*TRY IT*.
Read through the listing below, and copy every line where the string "indent" appears.
────────────────
(** A tuple that cannot be bound fails the batch it is in, wherever it
    stands, and nothing of the batch is kept. *)
Lemma executemany_insert_Raise l1 : ∀ db bad l2 e,
  Forall (λ t, ∃ record, trade_record_of t = Ok record) l1 →
  next_rowid db + Z.of_nat (length l1) ≤ 2 ^ 63 →
  trade_record_of bad = Raise e →
  executemany insert_trade_row db (l1 ++ bad :: l2) = Raise e.
Proof.
  induction l1 as [|t l1 IH]; intros db bad l2 e Hall Hroom Hbad; simpl.
  - unfold insert_trade_row. by rewrite Hbad.
  - apply Forall_cons in Hall as [(record & Hrec) Hall].
    destruct (insert_trade_row db t) as [db1|e1] eqn:E1; simpl.
    + apply insert_trade_row_Ok in E1 as (? & _ & _ & Hnext & _).
      apply IH; [done | simpl length in Hroom; lia | done].
    + exfalso. unfold insert_trade_row in E1. rewrite Hrec in E1. simpl in E1.
      assert (in_int64 (next_rowid db) = true) as Hin; [|by rewrite Hin in E1].
      unfold in_int64, next_rowid in *.
      pose proof (fold_max_nonneg (map rowid (trade_data db))).
      simpl length in Hroom.
      apply andb_true_intro; split; apply Z.leb_le; lia.
Qed.
(** The stream a descriptor refers to, when it is open. *)
Fixpoint target (t : list (nat * nat)) (n : nat) : option nat :=
  match t with
  | [] => None
  | (m, s) :: rest => if Nat.eqb n m then Some s else target rest n
  end.

Definition drop (n : nat) (t : list (nat * nat)) : list (nat * nat) :=
  filter (fun e => negb (Nat.eqb (fst e) n)) t.

Definition is_free (t : list (nat * nat)) (n : nat) : bool :=
  match target t n with None => true | Some _ => false end.

(** The lowest descriptor that is not open. *)
Definition lowest_free (t : list (nat * nat)) : option nat :=
  find (is_free t) (seq 0 (S (length t))).

Definition bad_descriptor : exn := Raised "[Errno 9] Bad file descriptor".

Definition too_many_files : exn := Raised "[Errno 24] Too many open files".

(** A statement sequence on the process. *)
Definition io (A : Type) : Type := process -> process * result A.

Definition ret {A} (a : A) : io A := fun p => (p, Ok a).

Definition bind {A B} (m : io A) (k : A -> io B) : io B :=
  fun p =>
    match m p with
    | (p', Ok a) => k a p'
    | (p', Raise e) => (p', Raise e)
    end.

Definition with_table (p : process) (t : list (nat * nat)) : process :=
  {| table := t; stdout_pending := stdout_pending p;
     stderr_pending := stderr_pending p; written := written p |}.

(** [os.dup(n)]. *)
Definition os_dup (n : nat) : io nat :=
  fun p =>
    match target (table p) n with
    | None => (p, Raise bad_descriptor)
    | Some s =>
        match lowest_free (table p) with
        | Some m => (with_table p ((m, s) :: table p), Ok m)
        | None => (p, Raise too_many_files)
        end
    end.

(** [os.dup2(src, dst)]. *)
Definition os_dup2 (src dst : nat) : io unit :=
  fun p =>
    match target (table p) src with
    | None => (p, Raise bad_descriptor)
    | Some s => (with_table p ((dst, s) :: drop dst (table p)), Ok tt)
    end.

(** [os.close(n)]. *)
Definition os_close (n : nat) : io unit :=
  fun p =>
    match target (table p) n with
    | None => (p, Raise bad_descriptor)
    | Some _ => (with_table p (drop n (table p)), Ok tt)
    end.

(** A write of the C library on a descriptor; on a closed one it is lost. *)
Definition write_fd (n : nat) (text : string) (p : process) : process :=
  match target (table p) n with
  | None => p
  | Some s =>
      {| table := table p; stdout_pending := stdout_pending p;
         stderr_pending := stderr_pending p; written := written p ++ [(s, text)] |}
  end.

(** [sys.stdout.flush()]: the held text goes to descriptor 1. *)
Definition flush_stdout : io unit :=
  fun p =>
    match stdout_pending p with
    | EmptyString => (p, Ok tt)
    | text =>
        match target (table p) 1 with
        | None => (p, Raise bad_descriptor)
        | Some s =>
            ({| table := table p; stdout_pending := EmptyString;
                stderr_pending := stderr_pending p;
                written := written p ++ [(s, text)] |}, Ok tt)
        end
    end.

(** [sys.stderr.flush()]: the held text goes to descriptor 2. *)
Definition flush_stderr : io unit :=
  fun p =>
    match stderr_pending p with
    | EmptyString => (p, Ok tt)
    | text =>
        match target (table p) 2 with
        | None => (p, Raise bad_descriptor)
        | Some s =>
            ({| table := table p; stdout_pending := stdout_pending p;
                stderr_pending := EmptyString;
                written := written p ++ [(s, text)] |}, Ok tt)
        end
    end.

(** [print(text)]. *)
Definition print (text : string) : io unit :=
  fun p =>
    ({| table := table p;
        stdout_pending := (stdout_pending p ++ text ++ String "010" EmptyString)%string;
        stderr_pending := stderr_pending p; written := written p |}, Ok tt).

(** What library code may emit while it runs. *)
Inductive effect : Type :=
| WriteFd (n : nat) (text : string)   (* native code writing to a descriptor *)
| PrintOut (text : string)            (* text handed to [sys.stdout] *)
| PrintErr (text : string).           (* text handed to [sys.stderr] *)

Definition run_effect (p : process) (e : effect) : process :=
  match e with
  | WriteFd n text => write_fd n text p
  | PrintOut text =>
      {| table := table p; stdout_pending := (stdout_pending p ++ text)%string;
         stderr_pending := stderr_pending p; written := written p |}
  | PrintErr text =>
      {| table := table p; stdout_pending := stdout_pending p;
         stderr_pending := (stderr_pending p ++ text)%string; written := written p |}
  end.

Definition run_effects (noise : list effect) (p : process) : process :=
  fold_left run_effect noise p.

(** Lines 38-44, the [finally] block. *)
Definition restore_stdout (original_stdout_fd : nat) : io unit :=
  bind flush_stdout (fun _ =>
  bind flush_stderr (fun _ =>
  bind (os_dup2 original_stdout_fd 1) (fun _ =>
  os_close original_stdout_fd))).

(** [with suppress_stdout(): body].  The outcome of the body, a value or an
    exception, is the outcome of the statement unless the [finally] block
    raises. *)
Definition suppress_stdout {A} (body : io A) : io A :=
  fun p =>
    match os_dup 1 p with
    | (p, Raise e) => (p, Raise e)
    | (p, Ok original_stdout_fd) =>
        let '(p, outcome) :=
          match os_dup2 2 1 p with
          | (p, Raise e) => (p, Raise e)
          | (p, Ok _) => body p
          end in
        match restore_stdout original_stdout_fd p with
        | (p, Ok _) => (p, outcome)
        | (p, Raise e) => (p, Raise e)
        end
    end.

(** The text a stream has received. *)
Definition received (p : process) (s : nat) : string :=
  fold_right String.append EmptyString
    (map snd (filter (fun w => Nat.eqb (fst w) s) (written p))).

(** The write that a flush of held text makes. *)
Definition pending_write (s : nat) (text : string) : list (nat * string) :=
  match text with
  | EmptyString => []
  | _ => [(s, text)]
  end.

End Proc.

(** *** print_result and main *)

(** The arguments as [argparse] hands them to [main]. *)
Inductive command : Type :=
| CmdIndex (path : string) (extensions exclude : option (list string))
    (index_path : string)
| CmdSearch (query : string) (top_k : Z) (grep : bool) (filter : option string)
    (index_path : string)
| CmdStats (index_path : string)
| CmdNone.

(** The dictionaries of the three methods as JSON values. *)
Definition report_json (r : index_report) : json :=
  match r with
  | IndexFailure error => JObj [("error", JStr error)]
  | IndexSuccess files chunks warnings index =>
      JObj [("success", JBool true);
            ("indexed_files", JInt files);
            ("indexed_chunks", JInt chunks);
            ("errors", JArr (map JStr warnings));
            ("index_path", JStr index)]
  end.

Definition entry_json (e : entry) : json :=
  match e with
  | Hit content metadata score =>
      JObj [("content", JStr content); ("metadata", metadata); ("score", JFloat score)]
  | ErrorEntry error => JObj [("error", JStr error)]
  end.

Definition stats_json (r : stats_report) : json :=
  match r with
  | StatsFailure error => JObj [("error", JStr error)]
  | Stats index bytes mb there =>
      JObj [("index_path", JStr index);
            ("index_size_bytes", JInt bytes);
            ("index_size_mb", JFloat mb);
            ("exists", JBool there)]
  end.

Section CommandLine.

Context (rt : Runtime) (lib : Library) (fs : filesystem) (megabytes : Z -> float).

(** [json.dumps(result, indent=2)] and the text of [parser.print_help()]. *)
Context (dumps : json -> string) (help : string).

(** What the library emits while a method of the bridge runs. *)
Context (noise : list Proc.effect).

(** [print_result]. *)
Definition print_result (result : json) : Proc.io unit :=
  Proc.bind (Proc.print "---JSON_START---") (fun _ =>
  Proc.bind (Proc.print (dumps result)) (fun _ =>
  Proc.print "---JSON_END---")).

(** Lines 386-391: the filter given on the command line; one that is empty
    or is not JSON is dropped without a word. *)
Definition parse_filter (filter : option string) : option json :=
  match filter with
  | None => None
  | Some text =>
      if Str.nonempty text
      then match json_loads rt text with
           | inl _ => None
           | inr JNull => None
           | inr v => Some v
           end
      else None
  end.

(** A method of the bridge running inside the [with] block. *)
Definition in_block {A} (outcome : result A) : Proc.io A :=
  fun p => (Proc.run_effects noise p, outcome).

(** [main], after [parser.parse_args()] has returned the arguments; without a
    sub-command it writes the help text. *)
Definition main (args : command) : Proc.io unit :=
  match args with
  | CmdIndex path extensions exclude index =>
      Proc.bind
        (Proc.suppress_stdout
           (in_block (Ok (snd (index_codebase rt lib fs (__init__ index) path
                                 extensions exclude)))))
        (fun result => print_result (report_json result))
  | CmdSearch query top_k grep filter index =>
      Proc.bind
        (Proc.suppress_stdout
           (in_block (snd (search rt lib fs (__init__ index) query top_k
                             (parse_filter filter) grep))))
        (fun results => print_result (JArr (map entry_json results)))
  | CmdStats index =>
      Proc.bind
        (Proc.suppress_stdout (in_block (get_index_stats rt fs megabytes (__init__ index))))
        (fun stats => print_result (stats_json stats))
  | CmdNone => fun p => (Proc.run_effect p (Proc.PrintOut help), Ok tt)
  end.

End CommandLine.


(** The frame [print_result] puts around a value. *)
Definition frame (text : string) : string :=
  ("---JSON_START---" ++ String "010" EmptyString ++ text ++ String "010" EmptyString
   ++ "---JSON_END---" ++ String "010" EmptyString)%string.

(** The text a list of writes gives to one stream. *)
Definition stream_text (w : list (nat * string)) (s : nat) : string :=
  fold_right String.append EmptyString (map snd (filter (fun e => Nat.eqb (fst e) s) w)).

(** The noise keeps to the two standard descriptors. *)
Definition standard_noise (e : Proc.effect) : bool :=
  match e with
  | Proc.WriteFd n _ => Nat.eqb n 1 || Nat.eqb n 2
  | _ => true
  end.

(** A stand-in for the size in megabytes of an index below 5243 bytes,
    which rounds to 0.0. *)
Definition small_megabytes : Z -> float := fun _ => 0%float.

(** A process as it starts: the three standard descriptors on three
    streams, nothing held and nothing written. *)
Definition terminal : Proc.process :=
  {| Proc.table := [(0, 0); (1, 1); (2, 2)]%nat;
     Proc.stdout_pending := EmptyString;
     Proc.stderr_pending := EmptyString;
     Proc.written := [] |}.

(** Library noise: native output on descriptor 1, a printed line and a
    warning. *)
Definition demo_noise : list Proc.effect :=
  [Proc.WriteFd 1 "loading index"; Proc.PrintOut "INFO searching";
   Proc.PrintErr "WARN slow"].

(** [json.dumps(v, indent=2)] on the empty list and the empty dictionary. *)
Definition demo_dumps (v : json) : string :=
  match v with
  | JArr [] => "[]"
  | JObj [] => "{}"
  | _ => "null"
  end.

(** A body that writes and then raises. *)
Definition failing_body : Proc.io unit :=
  fun p => (Proc.write_fd 1 "about to fail" p, Raise (Raised "boom")).

(** ** Vocabulary for the fallback's error paths and for the walk *)


Definition is_dict (v : json) : bool :=
  match v with JObj _ => true | _ => false end.

(** A record of the log that carries the passage [p]: its text sits under
    ["text"], or under ["content"] when ["text"] is missing or empty, and its
    metadata under ["metadata"], an absent one standing for [{}]. *)
Definition record_carries (kvs : list (string * json)) (p : passage) : Prop :=
  (dict_get kvs "text" JNull = JStr (fst p) /\ fst p <> EmptyString
   \/ truthy (dict_get kvs "text" JNull) = false
      /\ dict_get kvs "content" JNull = JStr (fst p))
  /\ dict_get kvs "metadata" (JObj []) = snd p.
────────────────
*TASK SOLUTION*.
(** [json.dumps(result, indent=2)] and the text of [parser.print_help()]. *)
(** [json.dumps(v, indent=2)] on the empty list and the empty dictionary. *)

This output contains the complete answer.